In Brazil, Cuban medical collaborators were paid $ 1,000 out of $ 4,200 dollars the Brazilian government paid for their services each month, but they received about half, because the rest was to a frozen account in Cuba; In Saudi Arabia, the head of the Cuban medical brigade threatened to “revoke” the mission to those who did not “reconcile”, that is, to remit 80 percent of what the Kingdom deposited  in their accounts to Comercializadora de Servicios Médicos Cubanos S. A. (Cuban Medical Services Marketer, Inc); In Qatar, according to the British newspaper The Guardian, the Cuban government pockets 90 percent of its professionals’ salaries.

This pattern of salary plundering  copycats  in South Africa, Algeria, Venezuela and any place where  a Cuban medical brigade is sent, supposedly for humanitarian and unselfish  purposes. The doctors represent the largest foreign exchange inflow for the Castro government, about seven billion per year. Yet these resources are not used ─as Cuba’s  Public Health officials use to say─ to sustain the country’s health system, which has only deteriorated in recent years with an abysmal lack of medicines, unhygienic, poorly equipped hospitals, and  scarce specialists and family doctors, who are working abroad.

But the looting of their wages is not the only abuse perpetrated against the Cuban health professionals  working abroad: also, the retention of their passports; being restricted on their displacements; being sent to work in inhospitable,  unsafe areas; being watched over and harassed  by the brigade chiefs and mission coordinators; being compelled to perform non-professional activities; a prohibition to bring their relatives to live with them  in the country of destination; and an eight-year ban to set foot on Cuba for those who defect.

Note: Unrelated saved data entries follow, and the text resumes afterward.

(* ===== verification/Snapshots.v ===== *)
(** * Snapshots: the maps behind a snapshot ([src/mvcc/mvcc.go])

    [Mvcc] has the transaction manager and its snapshots as values.  In the code
    both hold a reference to a Go map, [MarkCommitted] writes to the manager's
    map in place, and a snapshot is only stable because [TakeSnapshot] copies
    that map.  Here the maps are in a store, and the values of [Mvcc] are shown
    to be what the objects of the store stand for at any time. *)
From S2P Require Import Prelude Mvcc.
From stdpp Require Import options.

(** ** Maps in a store *)

(** A [map[uint32]struct{}] is its set of keys; a reference is its position. *)
Abbreviation mapref := nat.
Abbreviation maps := (list (gset Z)).

Definition make_map (h : maps) : mapref * maps := (length h, h ++ [∅]).
Definition map_put (r : mapref) (k : Z) (h : maps) : maps := alter (λ s, {[k]} ∪ s) r h.
Definition map_has (r : mapref) (k : Z) (h : maps) : bool :=
  match h !! r with Some s => bool_decide (k ∈ s) | None => false end.

(** The struct's field is the reference. *)
Record TxManager : Type := mkTxManager { committed : mapref }.
Record Snapshot : Type := mkSnapshot { snap_committed : mapref; ownXID : Z }.

Definition New (h : maps) : TxManager * maps :=
  let '(r, h) := make_map h in (mkTxManager r, h).

Definition MarkCommitted (m : TxManager) (xid : Z) (h : maps) : maps := map_put (committed m) xid h.

(** The new map is filled from the manager's, in some order of its keys. *)
Definition TakeSnapshot (m : TxManager) (own : Z) (h : maps) : Snapshot * maps :=
  let '(snap, h) := make_map h in
  (mkSnapshot snap own, foldr (map_put snap) h (elements (default ∅ (h !! committed m)))).

Definition IsVisible (s : Snapshot) (xmin xmax : Z) (h : maps) : bool :=
  if bool_decide (xmin ≠ ownXID s) && negb (map_has (snap_committed s) xmin h) then false
  else if bool_decide (xmax ≠ XIDNone) then
    if bool_decide (xmax = ownXID s) then false
    else if map_has (snap_committed s) xmax h then false
    else true
  else true.

(** ** The calls of a database *)

(** What the goroutines do with the manager, each call under its mutex. *)
Inductive call : Type := Mark (xid : Z) | Take (own : Z).

(** The store, the manager and the snapshots that were taken, which are all in
    use. *)
Record World : Type := mkWorld { heap : maps; mgr : TxManager; taken : list Snapshot }.

Definition do_call (w : World) (c : call) : World :=
  match c with
  | Mark xid => mkWorld (MarkCommitted (mgr w) xid (heap w)) (mgr w) (taken w)
  | Take own =>
      let '(s, h) := TakeSnapshot (mgr w) own (heap w) in mkWorld h (mgr w) (taken w ++ [s])
  end.

Definition boot : World := let '(m, h) := New [] in mkWorld h m [].

Definition run_calls : World → list call → World := foldl do_call.

(** The transactions marked as committed by the calls, and the number of snapshots. *)
Definition marked : list call → list Z := omap (λ c, match c with Mark xid => Some xid | Take _ => None end).
Definition takes : list call → nat := foldr (λ c n, match c with Take _ => S n | Mark _ => n end) 0%nat.

(** ** What the store stands for *)

(** The manager's map is the set [m] has, every snapshot has a map of its own,
    and these have the sets of [ss]. *)
Record world_rep (w : World) (m : Mvcc.TxManager) (ss : list Mvcc.Snapshot) : Prop := {
  wr_mgr : heap w !! committed (mgr w) = Some (Mvcc.committed m);
  wr_own : Forall (λ s, snap_committed s ≠ committed (mgr w)) (taken w);
  wr_snaps : Forall2 (λ s v, heap w !! snap_committed s = Some (Mvcc.snap_committed v) ∧ ownXID s = Mvcc.ownXID v) (taken w) ss
}.

Lemma map_put_ne r r' k h : r ≠ r' → map_put r k h !! r' = h !! r'.
Proof. intros. by apply list_lookup_alter_ne. Qed.

Lemma fill_map snap l h s : h !! snap = Some s →
  foldr (map_put snap) h l !! snap = Some (foldr (λ xid s, {[xid]} ∪ s) s l).
Proof. intros E. induction l as [|x l IH]; [done|]. simpl. unfold map_put at 1. by rewrite list_lookup_alter_eq, IH. Qed.

Lemma fill_map_ne snap r l h : snap ≠ r → foldr (map_put snap) h l !! r = h !! r.
Proof. intros Hne. induction l as [|x l IH]; [done|]. simpl. by rewrite map_put_ne. Qed.

(** [TakeSnapshot] makes a map no other reference points to. *)
Lemma TakeSnapshot_ok m own h s : h !! committed m = Some s →
  let '(t, h') := TakeSnapshot m own h in
  snap_committed t = length h ∧ ownXID t = own ∧ (∀ r, r ≠ length h → h' !! r = h !! r) ∧
  h' !! length h = Some (Mvcc.snap_committed (Mvcc.TakeSnapshot own (Mvcc.mkTxManager s))).
Proof.
  intros E. unfold TakeSnapshot, make_map. cbn [snap_committed ownXID]. split; [done|]. split; [done|].
  assert (∀ r, r ≠ length h → (h ++ [∅]) !! r = h !! r) as Happ.
  { intros r Hr. destruct (decide (r < length h)%nat); [by apply lookup_app_l|].
    rewrite (lookup_ge_None_2 h), lookup_ge_None_2 by (rewrite ?length_app; simpl; lia). done. }
  split.
  - intros r Hr. rewrite fill_map_ne by done. by apply Happ.
  - rewrite (fill_map _ _ _ ∅) by by apply list_lookup_middle. rewrite Happ, E; [done|].
    intros Hc. apply lookup_lt_Some in E. lia.
Qed.

Definition spec_call (st : Mvcc.TxManager * list Mvcc.Snapshot) (c : call) : Mvcc.TxManager * list Mvcc.Snapshot :=
  match c with
  | Mark xid => (Mvcc.MarkCommitted xid st.1, st.2)
  | Take own => (st.1, st.2 ++ [Mvcc.TakeSnapshot own st.1])
  end.

(** The values of [Mvcc] describe the store: nothing that is done later reaches
    the map of a snapshot. *)
Lemma do_call_rep w m ss c : world_rep w m ss →
  world_rep (do_call w c) (spec_call (m, ss) c).1 (spec_call (m, ss) c).2.
Proof.
  intros [Hm Ho Hs]. destruct c as [xid|own]; cbn [do_call spec_call fst snd].
  - split; cbn [heap mgr taken]; [|done|].
    + unfold MarkCommitted, map_put. by rewrite list_lookup_alter_eq, Hm.
    + rewrite Forall_lookup in Ho. apply Forall2_same_length_lookup_2; [by eapply Forall2_length|].
      intros i s v Hi Hv. destruct (Forall2_lookup_lr _ _ _ _ _ _ Hs Hi Hv) as [? ?].
      split; [|done]. unfold MarkCommitted. rewrite map_put_ne; [done|]. intros E. by apply (Ho i s).
  - pose proof (TakeSnapshot_ok (mgr w) own (heap w) _ Hm) as H. destruct (TakeSnapshot _ _ _) as [t h].
    destruct H as (Ht & Hown & Hkeep & Hnew). pose proof (lookup_lt_Some _ _ _ Hm) as Hlt.
    split; cbn [heap mgr taken].
    + rewrite Hkeep by lia. done.
    + apply Forall_app. split; [done|]. apply Forall_singleton. lia.
    + apply Forall2_app; [|constructor; [|constructor]].
      * eapply Forall2_impl; [exact Hs|]. intros s v [E ?]. split; [|done]. pose proof (lookup_lt_Some _ _ _ E).
        rewrite Hkeep by lia. done.
      * rewrite Ht, Hown. by destruct m.
Qed.

Lemma run_calls_rep cs w m ss : world_rep w m ss →
  world_rep (run_calls w cs) (foldl spec_call (m, ss) cs).1 (foldl spec_call (m, ss) cs).2.
Proof.
  revert w m ss. induction cs as [|c cs IH]; intros w m ss Hr; [done|]. cbn [run_calls foldl].
  destruct (spec_call (m, ss) c) as [m' ss'] eqn:E. apply IH. pose proof (do_call_rep w m ss c Hr) as H. by rewrite E in H.
Qed.

Lemma boot_rep : world_rep boot Mvcc.New [].
Proof. by split; [done|constructor|constructor]. Qed.

Lemma spec_calls_committed cs m ss x :
  x ∈ Mvcc.committed (foldl spec_call (m, ss) cs).1 ↔ x ∈ marked cs ∨ x ∈ Mvcc.committed m.
Proof.
  revert m ss. induction cs as [|[xid|own] cs IH]; intros m ss; cbn [foldl spec_call fst snd].
  - set_solver.
  - rewrite IH. cbn. set_solver.
  - rewrite IH. done.
Qed.

Lemma spec_calls_snaps cs m ss : ∃ new, (foldl spec_call (m, ss) cs).2 = ss ++ new ∧ length new = takes cs.
Proof.
  revert m ss. induction cs as [|[xid|own] cs IH]; intros m ss; cbn [foldl spec_call fst snd takes foldr].
  - exists []. by rewrite app_nil_r.
  - apply IH.
  - destruct (IH m (ss ++ [Mvcc.TakeSnapshot own m])) as (new & -> & Hl). exists (Mvcc.TakeSnapshot own m :: new).
    rewrite <-app_assoc. split; [done|]. cbn. by rewrite Hl.
Qed.

Lemma IsVisible_rep s v xmin xmax h :
  h !! snap_committed s = Some (Mvcc.snap_committed v) → ownXID s = Mvcc.ownXID v →
  IsVisible s xmin xmax h = Mvcc.IsVisible v xmin xmax.
Proof. intros E Ho. unfold IsVisible, Mvcc.IsVisible, map_has. by rewrite E, Ho. Qed.

(** ** Properties *)

(** C30. Snapshot isolation.  Take a snapshot at any point of any sequence of commits
    and snapshots of a database, and use it at any later point: whatever has
    been committed in between, into the map from which it was made, it shows a
    row exactly when its inserter is the reader or had committed before the
    snapshot, and its deleter, if it has one, neither is the reader nor had
    committed before. *)
Theorem snapshot_isolation before own after xmin xmax :
  let w := run_calls boot (before ++ Take own :: after) in
  ∃ s, taken w !! takes before = Some s ∧
    (IsVisible s xmin xmax (heap w) = true ↔
     (xmin = own ∨ xmin ∈ marked before) ∧ ¬ (xmax ≠ XIDNone ∧ (xmax = own ∨ xmax ∈ marked before))).
Proof.
  intros w. pose proof (run_calls_rep (before ++ Take own :: after) _ _ _ boot_rep) as [_ _ Hs]. fold w in Hs.
  rewrite foldl_app in Hs. cbn [foldl] in Hs. pose proof (spec_calls_committed before Mvcc.New []) as Hc.
  destruct (spec_calls_snaps before Mvcc.New []) as (old & Eold & Hlen).
  destruct (foldl spec_call (Mvcc.New, []) before) as [m ss]. cbn [spec_call fst snd app] in *. subst ss.
  destruct (spec_calls_snaps after m (old ++ [Mvcc.TakeSnapshot own m])) as (new & E & _). rewrite E, <-app_assoc in Hs.
  destruct (Forall2_lookup_r _ _ _ (takes before) (Mvcc.TakeSnapshot own m) Hs) as (s & Hi & Hr & Ho).
  { rewrite <-Hlen. by apply list_lookup_middle. }
  exists s. split; [exact Hi|]. rewrite (IsVisible_rep s _ xmin xmax (heap w) Hr Ho), IsVisible_spec, !Hc.
  cbn. set_solver.
Qed.

(** ** A concrete run *)

(** Transaction 1 commits, 2 takes a snapshot, 3 commits, 4 takes one: only 4
    sees what 3 inserted, and no longer what 3 deleted. *)
Example two_readers :
  let w := run_calls boot [Mark 1; Take 2; Mark 3; Take 4] in
  (λ s, (IsVisible s 1 0 (heap w), IsVisible s 3 0 (heap w), IsVisible s 1 3 (heap w))) <$> taken w =
    [(true, false, true); (true, true, false)].
Proof. vm_compute. reflexivity. Qed.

The governments of Brazil, Bolivia, Ecuador and El Salvador canceled the Cuban medical missions upon noticing these violations, which are consistent with the indicators of forced labor of the International Labor Organization. Compulsory  evidence on the issue prompted two United Nations rapporteurs, in charge of human trafficking and modern slavery, to request clarification from the Government of Cuba

But the maquiladora never stops, so Havana saw the COVID-19 pandemic  as a golden opportunity: according to official data, more than 3,000 additional Cuban health workers have been exported to 28 nations, taking advantage of the global threat.

All things considered, the Foundation for Human Rights in Cuba, which has thoroughly investigated the issue, supports the “Cut Profits to the Cuban Regime Act”, a bill introduced last week by US Senators Rick Scott, Marco Rubio and Ted Cruz.

The plan will require the Department of State to publish the list of countries that contract with the Cuban regime for their medical missions program, and to consider that a factor on their ranking in the State Department’s annual Trafficking in Persons report.

It’s not a toothless project: the report ranks countries from best to worst in three tiers, according to their efforts and compliance with anti-trafficking standards. Under the Traffic Victims Protection Act (TVPA) passed in 2000, countries ranked in Tier III can be denied non-humanitarian US aid, grants, trade benefits and loans, including those given by the  International Monetary Fund.

However, the host country ranking will not be negatively affected if it goes on to  protect  the Cuban medical workers by paying the doctors directly and ensuring no one confiscates their passports or wages; making all agreements and contracts public and transparent; ensuring safe working and living conditions and allowing them to bring their family members; and ensuring that the country providing the program (Cuba)  is not receiving any additional compensation from the host country.

In a comment on the bill, Senator Ted Cruz said: “While these medical missions appear to be gestures made in good will, they are actually used by Raúl Castro and Miguel Díaz-Canel to fill the chests that finance the oppression of the Cuban people. This bill will shed light on who is contracting with the Cuban regime for its medical mission program, and will send a strong warning that the United States will not turn a blind eye to the trafficking of Cuban doctors.”

An important step towards justice for the abused, enslaved Cuban doctors sent to work abroad.